** Opening Records shown block **
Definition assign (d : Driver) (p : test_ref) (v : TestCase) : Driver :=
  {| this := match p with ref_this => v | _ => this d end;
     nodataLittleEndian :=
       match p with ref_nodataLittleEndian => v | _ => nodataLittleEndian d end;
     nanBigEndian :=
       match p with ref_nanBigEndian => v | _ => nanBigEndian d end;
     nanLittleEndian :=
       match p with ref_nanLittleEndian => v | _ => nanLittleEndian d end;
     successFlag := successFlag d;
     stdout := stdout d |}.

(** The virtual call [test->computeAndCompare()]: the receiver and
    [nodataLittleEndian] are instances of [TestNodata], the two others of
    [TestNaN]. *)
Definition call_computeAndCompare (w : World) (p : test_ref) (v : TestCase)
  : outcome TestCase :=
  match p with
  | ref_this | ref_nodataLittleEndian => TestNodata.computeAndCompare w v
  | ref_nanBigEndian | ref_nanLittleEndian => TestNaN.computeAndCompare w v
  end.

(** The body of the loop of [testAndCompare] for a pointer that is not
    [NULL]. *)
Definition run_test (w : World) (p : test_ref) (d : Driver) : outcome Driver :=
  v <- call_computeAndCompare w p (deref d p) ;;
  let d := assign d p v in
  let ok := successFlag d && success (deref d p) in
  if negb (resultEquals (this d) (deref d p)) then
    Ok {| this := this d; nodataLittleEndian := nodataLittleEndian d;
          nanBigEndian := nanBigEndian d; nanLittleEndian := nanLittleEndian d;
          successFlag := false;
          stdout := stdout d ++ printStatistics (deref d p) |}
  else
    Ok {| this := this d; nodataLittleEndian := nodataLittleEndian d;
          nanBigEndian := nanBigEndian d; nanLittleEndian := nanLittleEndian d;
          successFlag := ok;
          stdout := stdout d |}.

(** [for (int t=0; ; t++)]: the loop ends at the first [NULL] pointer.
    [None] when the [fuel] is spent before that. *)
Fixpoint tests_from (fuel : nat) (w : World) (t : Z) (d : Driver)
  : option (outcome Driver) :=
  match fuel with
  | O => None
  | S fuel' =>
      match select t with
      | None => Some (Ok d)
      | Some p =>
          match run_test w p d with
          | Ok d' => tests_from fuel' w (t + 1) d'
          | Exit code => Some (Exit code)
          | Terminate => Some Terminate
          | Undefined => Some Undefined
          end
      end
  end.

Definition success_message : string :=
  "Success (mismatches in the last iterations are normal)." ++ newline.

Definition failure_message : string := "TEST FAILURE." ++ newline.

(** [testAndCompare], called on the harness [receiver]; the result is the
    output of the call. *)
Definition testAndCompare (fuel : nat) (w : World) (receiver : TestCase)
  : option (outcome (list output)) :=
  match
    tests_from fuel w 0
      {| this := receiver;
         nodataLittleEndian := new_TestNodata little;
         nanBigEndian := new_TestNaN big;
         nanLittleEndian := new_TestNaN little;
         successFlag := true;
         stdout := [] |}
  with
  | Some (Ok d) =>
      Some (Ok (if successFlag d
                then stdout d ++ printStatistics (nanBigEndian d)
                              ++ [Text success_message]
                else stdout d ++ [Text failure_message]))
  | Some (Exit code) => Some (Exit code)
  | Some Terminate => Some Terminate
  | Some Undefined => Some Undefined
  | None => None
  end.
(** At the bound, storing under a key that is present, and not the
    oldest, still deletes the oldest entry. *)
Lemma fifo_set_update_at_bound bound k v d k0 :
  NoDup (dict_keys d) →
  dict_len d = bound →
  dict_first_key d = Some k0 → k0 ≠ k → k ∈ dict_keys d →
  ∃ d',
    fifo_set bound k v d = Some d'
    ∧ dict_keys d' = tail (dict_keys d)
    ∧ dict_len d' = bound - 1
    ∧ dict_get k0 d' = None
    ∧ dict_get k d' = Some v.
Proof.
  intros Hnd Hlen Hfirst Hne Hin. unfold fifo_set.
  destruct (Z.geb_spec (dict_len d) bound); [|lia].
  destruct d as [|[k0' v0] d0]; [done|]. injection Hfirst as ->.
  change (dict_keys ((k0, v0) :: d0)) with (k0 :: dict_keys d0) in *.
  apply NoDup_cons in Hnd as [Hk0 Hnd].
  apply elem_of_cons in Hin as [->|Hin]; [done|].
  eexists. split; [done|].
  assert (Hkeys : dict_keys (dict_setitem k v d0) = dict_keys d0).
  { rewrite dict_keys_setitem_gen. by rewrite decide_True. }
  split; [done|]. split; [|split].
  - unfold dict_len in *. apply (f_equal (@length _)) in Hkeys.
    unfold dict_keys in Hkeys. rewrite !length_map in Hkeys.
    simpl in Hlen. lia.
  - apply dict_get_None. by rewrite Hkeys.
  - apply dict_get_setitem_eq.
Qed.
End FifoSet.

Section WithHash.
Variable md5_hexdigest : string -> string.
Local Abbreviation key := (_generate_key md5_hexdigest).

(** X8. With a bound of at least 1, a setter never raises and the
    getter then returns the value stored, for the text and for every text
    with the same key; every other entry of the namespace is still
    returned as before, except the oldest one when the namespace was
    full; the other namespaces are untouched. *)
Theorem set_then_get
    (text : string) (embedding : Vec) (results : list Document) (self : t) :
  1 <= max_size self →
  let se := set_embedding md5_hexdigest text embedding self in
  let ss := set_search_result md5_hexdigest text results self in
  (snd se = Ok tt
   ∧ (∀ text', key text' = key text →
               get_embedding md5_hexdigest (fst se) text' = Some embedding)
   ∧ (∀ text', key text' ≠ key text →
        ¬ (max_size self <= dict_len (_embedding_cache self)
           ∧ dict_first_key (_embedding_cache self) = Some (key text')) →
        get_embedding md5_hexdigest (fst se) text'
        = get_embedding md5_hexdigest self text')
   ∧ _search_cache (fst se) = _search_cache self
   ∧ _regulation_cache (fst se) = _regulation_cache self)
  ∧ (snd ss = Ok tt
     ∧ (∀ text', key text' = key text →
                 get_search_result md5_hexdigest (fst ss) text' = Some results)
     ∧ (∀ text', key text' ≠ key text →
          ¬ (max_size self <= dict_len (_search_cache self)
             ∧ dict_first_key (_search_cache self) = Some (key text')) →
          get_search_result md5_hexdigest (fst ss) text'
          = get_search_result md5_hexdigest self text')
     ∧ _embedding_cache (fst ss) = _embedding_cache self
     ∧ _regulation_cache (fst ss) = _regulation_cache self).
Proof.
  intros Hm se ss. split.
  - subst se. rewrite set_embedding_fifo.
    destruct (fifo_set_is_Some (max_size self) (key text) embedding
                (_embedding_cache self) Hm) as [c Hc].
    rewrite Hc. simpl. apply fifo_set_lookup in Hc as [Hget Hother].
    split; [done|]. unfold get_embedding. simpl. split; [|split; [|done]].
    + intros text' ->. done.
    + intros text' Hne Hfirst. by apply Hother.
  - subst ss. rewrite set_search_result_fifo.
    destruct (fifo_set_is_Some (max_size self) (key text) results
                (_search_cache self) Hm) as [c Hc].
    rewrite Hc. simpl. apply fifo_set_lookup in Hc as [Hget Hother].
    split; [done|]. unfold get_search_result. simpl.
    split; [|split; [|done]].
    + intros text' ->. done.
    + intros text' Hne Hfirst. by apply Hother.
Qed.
** Closing Records shown block **
The lines above should be printed again, exactly as they are.

Written response:
Definition assign (d : Driver) (p : test_ref) (v : TestCase) : Driver :=
  {| this := match p with ref_this => v | _ => this d end;
     nodataLittleEndian :=
       match p with ref_nodataLittleEndian => v | _ => nodataLittleEndian d end;
     nanBigEndian :=
       match p with ref_nanBigEndian => v | _ => nanBigEndian d end;
     nanLittleEndian :=
       match p with ref_nanLittleEndian => v | _ => nanLittleEndian d end;
     successFlag := successFlag d;
     stdout := stdout d |}.

(** The virtual call [test->computeAndCompare()]: the receiver and
    [nodataLittleEndian] are instances of [TestNodata], the two others of
    [TestNaN]. *)
Definition call_computeAndCompare (w : World) (p : test_ref) (v : TestCase)
  : outcome TestCase :=
  match p with
  | ref_this | ref_nodataLittleEndian => TestNodata.computeAndCompare w v
  | ref_nanBigEndian | ref_nanLittleEndian => TestNaN.computeAndCompare w v
  end.

(** The body of the loop of [testAndCompare] for a pointer that is not
    [NULL]. *)
Definition run_test (w : World) (p : test_ref) (d : Driver) : outcome Driver :=
  v <- call_computeAndCompare w p (deref d p) ;;
  let d := assign d p v in
  let ok := successFlag d && success (deref d p) in
  if negb (resultEquals (this d) (deref d p)) then
    Ok {| this := this d; nodataLittleEndian := nodataLittleEndian d;
          nanBigEndian := nanBigEndian d; nanLittleEndian := nanLittleEndian d;
          successFlag := false;
          stdout := stdout d ++ printStatistics (deref d p) |}
  else
    Ok {| this := this d; nodataLittleEndian := nodataLittleEndian d;
          nanBigEndian := nanBigEndian d; nanLittleEndian := nanLittleEndian d;
          successFlag := ok;
          stdout := stdout d |}.

(** [for (int t=0; ; t++)]: the loop ends at the first [NULL] pointer.
    [None] when the [fuel] is spent before that. *)
Fixpoint tests_from (fuel : nat) (w : World) (t : Z) (d : Driver)
  : option (outcome Driver) :=
  match fuel with
  | O => None
  | S fuel' =>
      match select t with
      | None => Some (Ok d)
      | Some p =>
          match run_test w p d with
          | Ok d' => tests_from fuel' w (t + 1) d'
          | Exit code => Some (Exit code)
          | Terminate => Some Terminate
          | Undefined => Some Undefined
          end
      end
  end.

Definition success_message : string :=
  "Success (mismatches in the last iterations are normal)." ++ newline.

Definition failure_message : string := "TEST FAILURE." ++ newline.

(** [testAndCompare], called on the harness [receiver]; the result is the
    output of the call. *)
Definition testAndCompare (fuel : nat) (w : World) (receiver : TestCase)
  : option (outcome (list output)) :=
  match
    tests_from fuel w 0
      {| this := receiver;
         nodataLittleEndian := new_TestNodata little;
         nanBigEndian := new_TestNaN big;
         nanLittleEndian := new_TestNaN little;
         successFlag := true;
         stdout := [] |}
  with
  | Some (Ok d) =>
      Some (Ok (if successFlag d
                then stdout d ++ printStatistics (nanBigEndian d)
                              ++ [Text success_message]
                else stdout d ++ [Text failure_message]))
  | Some (Exit code) => Some (Exit code)
  | Some Terminate => Some Terminate
  | Some Undefined => Some Undefined
  | None => None
  end.
(** At the bound, storing under a key that is present, and not the
    oldest, still deletes the oldest entry. *)
Lemma fifo_set_update_at_bound bound k v d k0 :
  NoDup (dict_keys d) →
  dict_len d = bound →
  dict_first_key d = Some k0 → k0 ≠ k → k ∈ dict_keys d →
  ∃ d',
    fifo_set bound k v d = Some d'
    ∧ dict_keys d' = tail (dict_keys d)
    ∧ dict_len d' = bound - 1
    ∧ dict_get k0 d' = None
    ∧ dict_get k d' = Some v.
Proof.
  intros Hnd Hlen Hfirst Hne Hin. unfold fifo_set.
  destruct (Z.geb_spec (dict_len d) bound); [|lia].
  destruct d as [|[k0' v0] d0]; [done|]. injection Hfirst as ->.
  change (dict_keys ((k0, v0) :: d0)) with (k0 :: dict_keys d0) in *.
  apply NoDup_cons in Hnd as [Hk0 Hnd].
  apply elem_of_cons in Hin as [->|Hin]; [done|].
  eexists. split; [done|].
  assert (Hkeys : dict_keys (dict_setitem k v d0) = dict_keys d0).
  { rewrite dict_keys_setitem_gen. by rewrite decide_True. }
  split; [done|]. split; [|split].
  - unfold dict_len in *. apply (f_equal (@length _)) in Hkeys.
    unfold dict_keys in Hkeys. rewrite !length_map in Hkeys.
    simpl in Hlen. lia.
  - apply dict_get_None. by rewrite Hkeys.
  - apply dict_get_setitem_eq.
Qed.
End FifoSet.

Section WithHash.
Variable md5_hexdigest : string -> string.
Local Abbreviation key := (_generate_key md5_hexdigest).

(** X8. With a bound of at least 1, a setter never raises and the
    getter then returns the value stored, for the text and for every text
    with the same key; every other entry of the namespace is still
    returned as before, except the oldest one when the namespace was
    full; the other namespaces are untouched. *)
Theorem set_then_get
    (text : string) (embedding : Vec) (results : list Document) (self : t) :
  1 <= max_size self →
  let se := set_embedding md5_hexdigest text embedding self in
  let ss := set_search_result md5_hexdigest text results self in
  (snd se = Ok tt
   ∧ (∀ text', key text' = key text →
               get_embedding md5_hexdigest (fst se) text' = Some embedding)
   ∧ (∀ text', key text' ≠ key text →
        ¬ (max_size self <= dict_len (_embedding_cache self)
           ∧ dict_first_key (_embedding_cache self) = Some (key text')) →
        get_embedding md5_hexdigest (fst se) text'
        = get_embedding md5_hexdigest self text')
   ∧ _search_cache (fst se) = _search_cache self
   ∧ _regulation_cache (fst se) = _regulation_cache self)
  ∧ (snd ss = Ok tt
     ∧ (∀ text', key text' = key text →
                 get_search_result md5_hexdigest (fst ss) text' = Some results)
     ∧ (∀ text', key text' ≠ key text →
          ¬ (max_size self <= dict_len (_search_cache self)
             ∧ dict_first_key (_search_cache self) = Some (key text')) →
          get_search_result md5_hexdigest (fst ss) text'
          = get_search_result md5_hexdigest self text')
     ∧ _embedding_cache (fst ss) = _embedding_cache self
     ∧ _regulation_cache (fst ss) = _regulation_cache self).
Proof.
  intros Hm se ss. split.
  - subst se. rewrite set_embedding_fifo.
    destruct (fifo_set_is_Some (max_size self) (key text) embedding
                (_embedding_cache self) Hm) as [c Hc].
    rewrite Hc. simpl. apply fifo_set_lookup in Hc as [Hget Hother].
    split; [done|]. unfold get_embedding. simpl. split; [|split; [|done]].
    + intros text' ->. done.
    + intros text' Hne Hfirst. by apply Hother.
  - subst ss. rewrite set_search_result_fifo.
    destruct (fifo_set_is_Some (max_size self) (key text) results
                (_search_cache self) Hm) as [c Hc].
    rewrite Hc. simpl. apply fifo_set_lookup in Hc as [Hget Hother].
    split; [done|]. unfold get_search_result. simpl.
    split; [|split; [|done]].
    + intros text' ->. done.
    + intros text' Hne Hfirst. by apply Hother.
Qed.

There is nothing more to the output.